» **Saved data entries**
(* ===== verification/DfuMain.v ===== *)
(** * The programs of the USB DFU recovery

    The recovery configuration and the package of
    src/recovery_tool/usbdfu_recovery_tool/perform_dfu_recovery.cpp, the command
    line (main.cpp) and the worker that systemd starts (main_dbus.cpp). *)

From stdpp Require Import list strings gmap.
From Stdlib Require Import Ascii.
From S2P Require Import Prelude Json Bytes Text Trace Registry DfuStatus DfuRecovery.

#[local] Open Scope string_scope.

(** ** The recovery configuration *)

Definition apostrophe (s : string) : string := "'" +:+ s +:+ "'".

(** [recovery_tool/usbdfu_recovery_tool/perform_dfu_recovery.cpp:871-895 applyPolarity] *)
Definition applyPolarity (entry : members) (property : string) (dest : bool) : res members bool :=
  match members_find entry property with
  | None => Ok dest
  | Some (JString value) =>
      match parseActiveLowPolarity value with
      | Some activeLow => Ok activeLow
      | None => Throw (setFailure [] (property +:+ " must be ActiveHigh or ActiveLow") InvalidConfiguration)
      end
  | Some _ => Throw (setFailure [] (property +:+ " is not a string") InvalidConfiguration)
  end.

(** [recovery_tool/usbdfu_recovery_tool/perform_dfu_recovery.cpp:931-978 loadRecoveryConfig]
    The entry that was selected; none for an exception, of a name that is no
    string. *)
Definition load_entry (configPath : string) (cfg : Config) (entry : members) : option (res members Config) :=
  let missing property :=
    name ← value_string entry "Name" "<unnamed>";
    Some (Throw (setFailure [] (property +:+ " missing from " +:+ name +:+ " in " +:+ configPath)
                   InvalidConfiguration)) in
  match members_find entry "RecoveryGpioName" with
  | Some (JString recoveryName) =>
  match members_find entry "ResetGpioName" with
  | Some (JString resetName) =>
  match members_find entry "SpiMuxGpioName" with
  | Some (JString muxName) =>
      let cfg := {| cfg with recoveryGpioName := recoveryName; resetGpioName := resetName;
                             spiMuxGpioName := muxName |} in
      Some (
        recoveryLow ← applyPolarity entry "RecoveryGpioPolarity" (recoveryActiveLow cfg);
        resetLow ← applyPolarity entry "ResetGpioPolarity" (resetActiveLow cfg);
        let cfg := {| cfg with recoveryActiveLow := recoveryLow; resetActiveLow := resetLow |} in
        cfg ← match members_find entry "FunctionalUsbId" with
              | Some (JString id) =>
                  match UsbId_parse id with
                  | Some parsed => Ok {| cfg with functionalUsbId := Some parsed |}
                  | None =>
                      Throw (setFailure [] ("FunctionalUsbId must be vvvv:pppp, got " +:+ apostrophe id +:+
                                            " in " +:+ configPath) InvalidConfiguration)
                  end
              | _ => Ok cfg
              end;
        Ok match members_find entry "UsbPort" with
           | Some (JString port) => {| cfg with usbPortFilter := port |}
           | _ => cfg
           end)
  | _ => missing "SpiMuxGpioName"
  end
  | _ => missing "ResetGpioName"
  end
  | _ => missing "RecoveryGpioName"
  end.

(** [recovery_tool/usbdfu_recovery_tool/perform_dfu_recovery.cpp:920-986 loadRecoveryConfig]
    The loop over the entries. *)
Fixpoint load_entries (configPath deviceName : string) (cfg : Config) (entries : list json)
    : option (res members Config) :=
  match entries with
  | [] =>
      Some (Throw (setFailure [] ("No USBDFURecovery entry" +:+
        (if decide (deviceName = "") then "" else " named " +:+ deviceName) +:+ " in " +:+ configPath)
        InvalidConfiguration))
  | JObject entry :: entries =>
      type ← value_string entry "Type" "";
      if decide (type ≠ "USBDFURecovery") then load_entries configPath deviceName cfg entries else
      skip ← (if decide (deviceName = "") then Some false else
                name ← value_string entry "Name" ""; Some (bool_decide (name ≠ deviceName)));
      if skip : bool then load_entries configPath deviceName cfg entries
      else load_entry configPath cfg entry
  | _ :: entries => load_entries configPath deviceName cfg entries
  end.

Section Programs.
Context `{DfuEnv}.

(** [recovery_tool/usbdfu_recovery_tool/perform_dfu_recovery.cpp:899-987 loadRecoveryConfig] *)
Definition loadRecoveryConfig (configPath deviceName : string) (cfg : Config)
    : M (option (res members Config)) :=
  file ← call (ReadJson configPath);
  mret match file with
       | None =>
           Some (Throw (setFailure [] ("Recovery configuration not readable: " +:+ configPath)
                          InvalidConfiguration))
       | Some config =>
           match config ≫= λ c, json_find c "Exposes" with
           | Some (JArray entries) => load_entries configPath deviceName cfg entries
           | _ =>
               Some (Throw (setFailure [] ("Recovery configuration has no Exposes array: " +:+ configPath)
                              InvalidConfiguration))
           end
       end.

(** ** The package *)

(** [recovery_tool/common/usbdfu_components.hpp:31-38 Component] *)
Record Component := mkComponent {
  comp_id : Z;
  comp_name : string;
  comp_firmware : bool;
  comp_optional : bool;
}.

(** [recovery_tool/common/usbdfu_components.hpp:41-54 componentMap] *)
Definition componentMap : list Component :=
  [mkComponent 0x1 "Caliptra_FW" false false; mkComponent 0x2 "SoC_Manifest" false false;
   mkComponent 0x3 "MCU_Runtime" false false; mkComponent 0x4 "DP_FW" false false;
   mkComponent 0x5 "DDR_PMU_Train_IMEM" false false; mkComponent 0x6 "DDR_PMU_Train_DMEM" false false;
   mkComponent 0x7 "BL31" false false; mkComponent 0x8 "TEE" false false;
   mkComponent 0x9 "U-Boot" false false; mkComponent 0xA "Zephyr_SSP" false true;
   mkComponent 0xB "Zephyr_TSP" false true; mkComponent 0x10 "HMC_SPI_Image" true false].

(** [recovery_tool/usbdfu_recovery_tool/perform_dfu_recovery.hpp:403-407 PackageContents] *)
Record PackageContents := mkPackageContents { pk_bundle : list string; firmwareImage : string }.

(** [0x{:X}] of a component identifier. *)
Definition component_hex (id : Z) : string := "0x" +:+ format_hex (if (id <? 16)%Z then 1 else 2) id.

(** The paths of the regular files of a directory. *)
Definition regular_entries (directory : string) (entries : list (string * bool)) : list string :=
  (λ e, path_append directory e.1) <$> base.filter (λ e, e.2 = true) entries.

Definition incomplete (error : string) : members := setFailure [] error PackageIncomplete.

» **EXERCISE GOAL**
Wherever the word "Record" appears in a line of the data above, copy that line.

» **ANSWER TO THIS PROBLEM**
Record Component := mkComponent {
Record PackageContents := mkPackageContents { pk_bundle : list string; firmwareImage : string }.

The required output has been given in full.